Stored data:
..........

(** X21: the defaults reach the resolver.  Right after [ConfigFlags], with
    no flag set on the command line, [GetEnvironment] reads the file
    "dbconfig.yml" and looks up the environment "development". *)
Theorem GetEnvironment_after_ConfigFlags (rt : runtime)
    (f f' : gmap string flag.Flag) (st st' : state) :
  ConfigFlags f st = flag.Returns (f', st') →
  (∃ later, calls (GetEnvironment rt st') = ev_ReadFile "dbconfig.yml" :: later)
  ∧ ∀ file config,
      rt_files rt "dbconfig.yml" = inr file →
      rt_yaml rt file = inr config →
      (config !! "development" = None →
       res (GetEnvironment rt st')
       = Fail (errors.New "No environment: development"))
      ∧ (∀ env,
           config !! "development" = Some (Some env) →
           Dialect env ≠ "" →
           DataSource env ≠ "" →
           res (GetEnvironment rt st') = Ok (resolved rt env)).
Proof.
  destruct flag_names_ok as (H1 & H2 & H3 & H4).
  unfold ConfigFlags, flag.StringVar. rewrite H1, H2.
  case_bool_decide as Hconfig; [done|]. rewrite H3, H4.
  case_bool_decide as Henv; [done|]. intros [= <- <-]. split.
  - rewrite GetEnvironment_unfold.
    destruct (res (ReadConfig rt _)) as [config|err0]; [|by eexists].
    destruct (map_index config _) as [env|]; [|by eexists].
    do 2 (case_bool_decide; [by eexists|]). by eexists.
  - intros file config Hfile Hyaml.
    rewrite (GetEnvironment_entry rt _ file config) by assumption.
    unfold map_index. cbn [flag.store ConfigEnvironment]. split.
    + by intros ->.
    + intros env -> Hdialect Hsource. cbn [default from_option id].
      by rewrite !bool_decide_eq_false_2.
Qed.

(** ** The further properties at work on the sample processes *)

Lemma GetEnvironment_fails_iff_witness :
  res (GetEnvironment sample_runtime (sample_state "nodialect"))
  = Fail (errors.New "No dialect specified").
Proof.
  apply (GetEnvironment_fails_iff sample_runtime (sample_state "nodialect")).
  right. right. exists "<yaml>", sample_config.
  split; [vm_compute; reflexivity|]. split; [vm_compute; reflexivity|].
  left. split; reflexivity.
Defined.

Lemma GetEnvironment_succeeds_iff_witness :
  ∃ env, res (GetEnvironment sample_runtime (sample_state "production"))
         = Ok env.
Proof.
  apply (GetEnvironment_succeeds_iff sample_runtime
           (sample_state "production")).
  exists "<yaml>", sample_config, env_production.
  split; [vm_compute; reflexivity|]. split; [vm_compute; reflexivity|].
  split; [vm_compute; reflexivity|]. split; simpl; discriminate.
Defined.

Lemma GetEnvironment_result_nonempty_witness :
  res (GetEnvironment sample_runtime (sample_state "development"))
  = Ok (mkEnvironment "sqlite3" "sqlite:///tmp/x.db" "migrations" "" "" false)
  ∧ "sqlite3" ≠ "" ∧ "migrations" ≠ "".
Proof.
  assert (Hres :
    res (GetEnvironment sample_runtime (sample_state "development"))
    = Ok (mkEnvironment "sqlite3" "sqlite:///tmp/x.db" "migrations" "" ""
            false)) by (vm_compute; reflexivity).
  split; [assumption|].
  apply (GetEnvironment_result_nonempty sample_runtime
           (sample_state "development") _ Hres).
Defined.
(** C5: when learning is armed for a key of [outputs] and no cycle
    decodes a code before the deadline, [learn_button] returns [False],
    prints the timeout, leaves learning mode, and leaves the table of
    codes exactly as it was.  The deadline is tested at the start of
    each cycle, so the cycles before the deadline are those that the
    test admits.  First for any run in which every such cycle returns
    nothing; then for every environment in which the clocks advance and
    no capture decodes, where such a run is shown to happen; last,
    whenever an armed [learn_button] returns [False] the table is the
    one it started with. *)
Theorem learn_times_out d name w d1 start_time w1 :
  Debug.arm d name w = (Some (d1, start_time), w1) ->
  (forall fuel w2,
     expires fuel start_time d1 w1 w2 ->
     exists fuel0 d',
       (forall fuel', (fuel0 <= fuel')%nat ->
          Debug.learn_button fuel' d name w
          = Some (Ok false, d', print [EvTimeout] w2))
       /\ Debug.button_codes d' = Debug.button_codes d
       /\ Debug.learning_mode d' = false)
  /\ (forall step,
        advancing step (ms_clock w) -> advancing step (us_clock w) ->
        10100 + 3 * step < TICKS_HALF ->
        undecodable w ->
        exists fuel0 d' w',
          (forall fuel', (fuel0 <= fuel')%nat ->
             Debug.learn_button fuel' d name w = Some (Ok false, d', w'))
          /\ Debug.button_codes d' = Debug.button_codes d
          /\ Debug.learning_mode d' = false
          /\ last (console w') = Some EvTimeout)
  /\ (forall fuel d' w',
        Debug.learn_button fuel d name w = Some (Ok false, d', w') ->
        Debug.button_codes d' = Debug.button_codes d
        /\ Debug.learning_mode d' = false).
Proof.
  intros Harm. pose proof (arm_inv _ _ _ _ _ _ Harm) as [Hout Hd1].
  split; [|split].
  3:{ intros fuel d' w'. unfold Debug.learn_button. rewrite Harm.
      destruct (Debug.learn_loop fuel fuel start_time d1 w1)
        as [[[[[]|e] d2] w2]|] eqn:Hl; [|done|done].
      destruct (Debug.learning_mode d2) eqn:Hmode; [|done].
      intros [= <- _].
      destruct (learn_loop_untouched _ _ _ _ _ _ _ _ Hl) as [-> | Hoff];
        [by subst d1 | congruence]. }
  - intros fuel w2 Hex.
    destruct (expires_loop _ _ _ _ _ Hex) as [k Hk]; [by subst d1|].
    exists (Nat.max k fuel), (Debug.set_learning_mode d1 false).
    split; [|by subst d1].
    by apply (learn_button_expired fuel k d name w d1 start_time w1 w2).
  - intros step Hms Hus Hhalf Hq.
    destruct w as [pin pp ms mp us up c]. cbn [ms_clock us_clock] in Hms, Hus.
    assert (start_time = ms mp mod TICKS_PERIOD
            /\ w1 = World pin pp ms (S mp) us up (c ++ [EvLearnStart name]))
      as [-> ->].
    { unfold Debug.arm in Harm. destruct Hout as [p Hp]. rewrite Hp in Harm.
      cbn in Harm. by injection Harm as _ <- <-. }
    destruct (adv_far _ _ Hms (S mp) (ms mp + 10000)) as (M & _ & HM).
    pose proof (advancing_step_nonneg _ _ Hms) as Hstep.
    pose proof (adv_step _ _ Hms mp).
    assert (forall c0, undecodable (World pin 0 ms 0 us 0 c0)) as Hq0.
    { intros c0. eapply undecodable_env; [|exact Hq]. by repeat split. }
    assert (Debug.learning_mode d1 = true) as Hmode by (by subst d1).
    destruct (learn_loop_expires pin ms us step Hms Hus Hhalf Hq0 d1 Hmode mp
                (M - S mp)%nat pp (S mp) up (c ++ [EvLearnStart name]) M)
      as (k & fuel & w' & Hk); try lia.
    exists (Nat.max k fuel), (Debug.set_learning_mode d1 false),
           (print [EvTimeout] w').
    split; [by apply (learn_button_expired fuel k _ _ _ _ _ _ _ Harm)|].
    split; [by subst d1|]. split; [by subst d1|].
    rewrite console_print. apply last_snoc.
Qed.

..........

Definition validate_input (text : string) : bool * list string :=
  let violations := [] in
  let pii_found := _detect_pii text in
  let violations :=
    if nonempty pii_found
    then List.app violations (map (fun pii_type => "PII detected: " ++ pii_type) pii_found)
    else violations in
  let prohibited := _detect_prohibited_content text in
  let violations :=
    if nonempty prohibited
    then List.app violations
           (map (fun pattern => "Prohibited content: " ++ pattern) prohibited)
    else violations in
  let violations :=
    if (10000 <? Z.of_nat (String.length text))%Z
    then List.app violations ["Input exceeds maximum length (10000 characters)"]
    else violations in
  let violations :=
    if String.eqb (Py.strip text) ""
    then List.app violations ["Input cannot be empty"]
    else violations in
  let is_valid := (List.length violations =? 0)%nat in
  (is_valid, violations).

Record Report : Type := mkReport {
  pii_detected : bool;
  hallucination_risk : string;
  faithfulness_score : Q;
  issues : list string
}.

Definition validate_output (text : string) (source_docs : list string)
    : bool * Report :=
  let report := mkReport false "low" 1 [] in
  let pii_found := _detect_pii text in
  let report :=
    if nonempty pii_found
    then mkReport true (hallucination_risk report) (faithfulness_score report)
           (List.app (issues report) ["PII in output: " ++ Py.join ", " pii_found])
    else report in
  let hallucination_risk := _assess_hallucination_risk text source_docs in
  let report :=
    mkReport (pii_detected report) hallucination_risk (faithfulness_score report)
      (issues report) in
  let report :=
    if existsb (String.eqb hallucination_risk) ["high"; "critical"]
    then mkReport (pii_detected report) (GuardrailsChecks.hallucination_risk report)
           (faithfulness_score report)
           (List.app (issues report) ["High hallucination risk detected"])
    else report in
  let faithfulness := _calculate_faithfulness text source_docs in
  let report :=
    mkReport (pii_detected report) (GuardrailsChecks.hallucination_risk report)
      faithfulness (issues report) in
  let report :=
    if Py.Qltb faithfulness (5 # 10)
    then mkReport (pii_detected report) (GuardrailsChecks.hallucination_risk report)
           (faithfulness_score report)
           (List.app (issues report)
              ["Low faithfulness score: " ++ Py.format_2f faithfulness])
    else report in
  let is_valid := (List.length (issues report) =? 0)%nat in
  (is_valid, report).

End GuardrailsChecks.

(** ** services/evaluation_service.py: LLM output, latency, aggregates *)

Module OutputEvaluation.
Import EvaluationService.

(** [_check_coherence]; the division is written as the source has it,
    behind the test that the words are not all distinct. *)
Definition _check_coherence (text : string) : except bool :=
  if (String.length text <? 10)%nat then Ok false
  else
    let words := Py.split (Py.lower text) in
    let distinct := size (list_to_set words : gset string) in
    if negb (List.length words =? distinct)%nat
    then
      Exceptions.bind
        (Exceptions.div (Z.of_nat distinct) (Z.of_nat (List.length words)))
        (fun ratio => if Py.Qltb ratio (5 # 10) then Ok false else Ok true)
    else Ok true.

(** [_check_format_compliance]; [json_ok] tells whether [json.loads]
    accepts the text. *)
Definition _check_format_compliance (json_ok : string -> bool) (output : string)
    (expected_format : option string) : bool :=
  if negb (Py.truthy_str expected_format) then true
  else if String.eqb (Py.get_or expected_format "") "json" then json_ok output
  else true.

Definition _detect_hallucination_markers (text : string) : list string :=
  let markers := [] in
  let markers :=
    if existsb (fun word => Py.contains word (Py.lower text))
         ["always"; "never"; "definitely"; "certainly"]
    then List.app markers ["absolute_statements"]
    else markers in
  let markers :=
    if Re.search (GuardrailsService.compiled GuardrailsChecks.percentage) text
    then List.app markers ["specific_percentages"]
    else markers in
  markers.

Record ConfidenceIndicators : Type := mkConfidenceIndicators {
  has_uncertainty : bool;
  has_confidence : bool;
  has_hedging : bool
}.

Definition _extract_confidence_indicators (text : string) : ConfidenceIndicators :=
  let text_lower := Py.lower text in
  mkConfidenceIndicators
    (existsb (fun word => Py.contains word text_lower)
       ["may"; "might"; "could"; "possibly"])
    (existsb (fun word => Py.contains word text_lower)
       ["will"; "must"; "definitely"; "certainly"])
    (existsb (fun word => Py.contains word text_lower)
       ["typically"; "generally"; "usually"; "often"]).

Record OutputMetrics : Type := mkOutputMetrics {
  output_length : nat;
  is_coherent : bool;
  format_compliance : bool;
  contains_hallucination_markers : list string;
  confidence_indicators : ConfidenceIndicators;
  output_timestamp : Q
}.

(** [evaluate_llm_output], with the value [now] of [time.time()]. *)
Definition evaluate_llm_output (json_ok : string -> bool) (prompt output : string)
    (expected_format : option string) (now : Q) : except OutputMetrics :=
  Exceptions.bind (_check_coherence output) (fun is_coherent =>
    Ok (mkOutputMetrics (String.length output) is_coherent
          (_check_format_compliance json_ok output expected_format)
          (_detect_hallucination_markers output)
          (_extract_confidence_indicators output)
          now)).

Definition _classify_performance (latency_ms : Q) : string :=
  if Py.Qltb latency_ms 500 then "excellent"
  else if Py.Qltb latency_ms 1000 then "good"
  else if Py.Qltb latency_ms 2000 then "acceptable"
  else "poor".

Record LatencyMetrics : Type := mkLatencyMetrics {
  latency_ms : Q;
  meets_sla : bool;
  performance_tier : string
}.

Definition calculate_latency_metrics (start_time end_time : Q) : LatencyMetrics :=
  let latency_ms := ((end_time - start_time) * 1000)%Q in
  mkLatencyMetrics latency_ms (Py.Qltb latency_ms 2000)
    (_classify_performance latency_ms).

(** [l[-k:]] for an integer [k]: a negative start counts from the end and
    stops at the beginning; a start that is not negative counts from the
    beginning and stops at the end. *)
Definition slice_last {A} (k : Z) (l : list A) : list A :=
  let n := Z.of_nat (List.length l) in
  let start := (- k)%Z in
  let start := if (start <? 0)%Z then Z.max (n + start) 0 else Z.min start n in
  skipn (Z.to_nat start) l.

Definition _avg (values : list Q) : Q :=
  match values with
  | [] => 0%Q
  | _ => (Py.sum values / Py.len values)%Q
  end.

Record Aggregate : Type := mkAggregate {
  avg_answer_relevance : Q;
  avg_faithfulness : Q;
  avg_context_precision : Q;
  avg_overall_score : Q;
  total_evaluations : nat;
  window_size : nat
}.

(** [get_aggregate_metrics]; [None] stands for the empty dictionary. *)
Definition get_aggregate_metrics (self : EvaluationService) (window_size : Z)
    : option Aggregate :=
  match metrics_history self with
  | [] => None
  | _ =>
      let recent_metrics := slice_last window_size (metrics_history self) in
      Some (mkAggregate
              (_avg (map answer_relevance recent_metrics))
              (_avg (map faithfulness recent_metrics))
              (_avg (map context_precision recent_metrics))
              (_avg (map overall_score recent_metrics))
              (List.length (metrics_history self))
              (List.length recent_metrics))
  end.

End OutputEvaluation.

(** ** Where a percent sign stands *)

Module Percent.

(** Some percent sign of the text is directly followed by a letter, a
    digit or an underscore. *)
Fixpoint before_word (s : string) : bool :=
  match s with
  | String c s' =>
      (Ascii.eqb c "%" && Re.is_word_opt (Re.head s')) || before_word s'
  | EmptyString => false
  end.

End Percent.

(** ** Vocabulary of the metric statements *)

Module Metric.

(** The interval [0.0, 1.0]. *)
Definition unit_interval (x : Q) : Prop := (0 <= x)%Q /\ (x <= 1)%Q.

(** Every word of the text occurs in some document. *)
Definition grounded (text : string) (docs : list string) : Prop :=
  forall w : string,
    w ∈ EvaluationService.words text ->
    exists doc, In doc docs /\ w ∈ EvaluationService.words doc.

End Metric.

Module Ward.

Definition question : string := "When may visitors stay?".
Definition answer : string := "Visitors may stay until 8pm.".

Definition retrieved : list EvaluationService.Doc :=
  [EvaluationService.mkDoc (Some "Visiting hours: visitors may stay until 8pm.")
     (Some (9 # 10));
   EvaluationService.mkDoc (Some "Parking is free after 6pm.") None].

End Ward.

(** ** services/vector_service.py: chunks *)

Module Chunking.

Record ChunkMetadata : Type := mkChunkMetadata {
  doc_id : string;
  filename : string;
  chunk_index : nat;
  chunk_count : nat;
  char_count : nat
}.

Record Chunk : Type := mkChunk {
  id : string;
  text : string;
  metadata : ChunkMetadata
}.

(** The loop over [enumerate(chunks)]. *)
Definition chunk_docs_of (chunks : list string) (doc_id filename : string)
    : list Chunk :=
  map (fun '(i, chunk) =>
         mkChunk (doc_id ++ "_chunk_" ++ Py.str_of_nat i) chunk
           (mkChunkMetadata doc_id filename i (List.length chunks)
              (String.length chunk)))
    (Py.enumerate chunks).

..........

▸ TASK:
When a line in the data holds the word "development", show that line.

▸ TASK RESULT:
    "dbconfig.yml" and looks up the environment "development". *)
      (config !! "development" = None →
       = Fail (errors.New "No environment: development"))
           config !! "development" = Some (Some env) →
  res (GetEnvironment sample_runtime (sample_state "development"))
    res (GetEnvironment sample_runtime (sample_state "development"))
           (sample_state "development") _ Hres).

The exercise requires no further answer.